Entries provided>

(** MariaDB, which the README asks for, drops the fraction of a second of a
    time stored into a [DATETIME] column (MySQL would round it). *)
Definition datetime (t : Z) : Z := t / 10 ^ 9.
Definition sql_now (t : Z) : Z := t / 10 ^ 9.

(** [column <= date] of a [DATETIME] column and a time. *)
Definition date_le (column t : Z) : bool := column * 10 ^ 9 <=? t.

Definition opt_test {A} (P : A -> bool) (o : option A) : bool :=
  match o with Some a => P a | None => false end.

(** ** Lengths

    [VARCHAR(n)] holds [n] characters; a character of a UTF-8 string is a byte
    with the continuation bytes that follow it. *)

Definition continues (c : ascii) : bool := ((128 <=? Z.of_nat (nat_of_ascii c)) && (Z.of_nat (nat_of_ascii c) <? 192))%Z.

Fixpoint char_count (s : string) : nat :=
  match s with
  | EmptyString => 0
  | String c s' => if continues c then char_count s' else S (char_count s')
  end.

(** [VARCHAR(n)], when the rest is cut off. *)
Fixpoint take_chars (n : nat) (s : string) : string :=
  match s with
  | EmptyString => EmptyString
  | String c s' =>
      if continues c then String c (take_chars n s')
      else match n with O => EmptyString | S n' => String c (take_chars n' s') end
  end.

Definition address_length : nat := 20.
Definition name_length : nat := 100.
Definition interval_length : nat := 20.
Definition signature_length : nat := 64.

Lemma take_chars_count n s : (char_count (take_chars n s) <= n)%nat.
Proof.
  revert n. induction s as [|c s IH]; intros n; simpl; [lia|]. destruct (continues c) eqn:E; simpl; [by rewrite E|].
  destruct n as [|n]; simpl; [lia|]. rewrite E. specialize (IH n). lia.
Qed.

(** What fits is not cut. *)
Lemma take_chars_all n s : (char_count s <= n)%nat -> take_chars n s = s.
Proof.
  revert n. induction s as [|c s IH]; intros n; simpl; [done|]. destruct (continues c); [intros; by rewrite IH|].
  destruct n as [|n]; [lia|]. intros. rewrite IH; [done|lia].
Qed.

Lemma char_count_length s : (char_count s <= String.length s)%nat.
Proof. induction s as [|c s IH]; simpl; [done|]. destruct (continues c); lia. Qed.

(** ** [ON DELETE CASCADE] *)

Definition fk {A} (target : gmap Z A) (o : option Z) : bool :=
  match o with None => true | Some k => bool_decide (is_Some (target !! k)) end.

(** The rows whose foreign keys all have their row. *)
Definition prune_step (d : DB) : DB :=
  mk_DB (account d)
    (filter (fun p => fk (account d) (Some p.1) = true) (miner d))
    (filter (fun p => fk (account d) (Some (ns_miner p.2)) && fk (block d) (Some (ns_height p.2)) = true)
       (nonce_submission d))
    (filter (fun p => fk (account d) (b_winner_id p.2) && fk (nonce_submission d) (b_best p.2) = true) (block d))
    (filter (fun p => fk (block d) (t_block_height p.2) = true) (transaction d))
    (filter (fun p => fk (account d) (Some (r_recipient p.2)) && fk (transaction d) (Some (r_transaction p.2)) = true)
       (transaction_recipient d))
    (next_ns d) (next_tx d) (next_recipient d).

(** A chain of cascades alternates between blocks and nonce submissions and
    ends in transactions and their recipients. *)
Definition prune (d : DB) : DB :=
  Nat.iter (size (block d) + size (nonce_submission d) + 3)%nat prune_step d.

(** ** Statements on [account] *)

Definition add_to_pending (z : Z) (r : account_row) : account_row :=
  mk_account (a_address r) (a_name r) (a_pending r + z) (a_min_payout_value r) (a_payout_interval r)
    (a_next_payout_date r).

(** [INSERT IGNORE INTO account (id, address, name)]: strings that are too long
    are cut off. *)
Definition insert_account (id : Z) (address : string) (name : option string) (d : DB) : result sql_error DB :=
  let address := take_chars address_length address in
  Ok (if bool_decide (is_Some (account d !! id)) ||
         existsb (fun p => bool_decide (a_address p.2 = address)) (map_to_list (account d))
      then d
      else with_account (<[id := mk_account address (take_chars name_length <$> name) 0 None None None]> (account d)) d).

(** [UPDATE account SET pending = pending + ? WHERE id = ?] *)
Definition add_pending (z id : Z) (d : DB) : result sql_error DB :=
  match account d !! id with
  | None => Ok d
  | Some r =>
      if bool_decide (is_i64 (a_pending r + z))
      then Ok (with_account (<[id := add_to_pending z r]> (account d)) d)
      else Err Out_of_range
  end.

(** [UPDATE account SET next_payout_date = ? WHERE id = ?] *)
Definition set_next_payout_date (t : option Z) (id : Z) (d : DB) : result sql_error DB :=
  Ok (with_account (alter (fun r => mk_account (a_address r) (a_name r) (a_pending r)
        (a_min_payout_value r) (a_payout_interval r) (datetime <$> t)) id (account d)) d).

Task> Set down the lines above exactly as written. Begin at the line containing "Definition set_next_payout_date (t" and stop after the last line.

Answer below>
Definition set_next_payout_date (t : option Z) (id : Z) (d : DB) : result sql_error DB :=
  Ok (with_account (alter (fun r => mk_account (a_address r) (a_name r) (a_pending r)
        (a_min_payout_value r) (a_payout_interval r) (datetime <$> t)) id (account d)) d).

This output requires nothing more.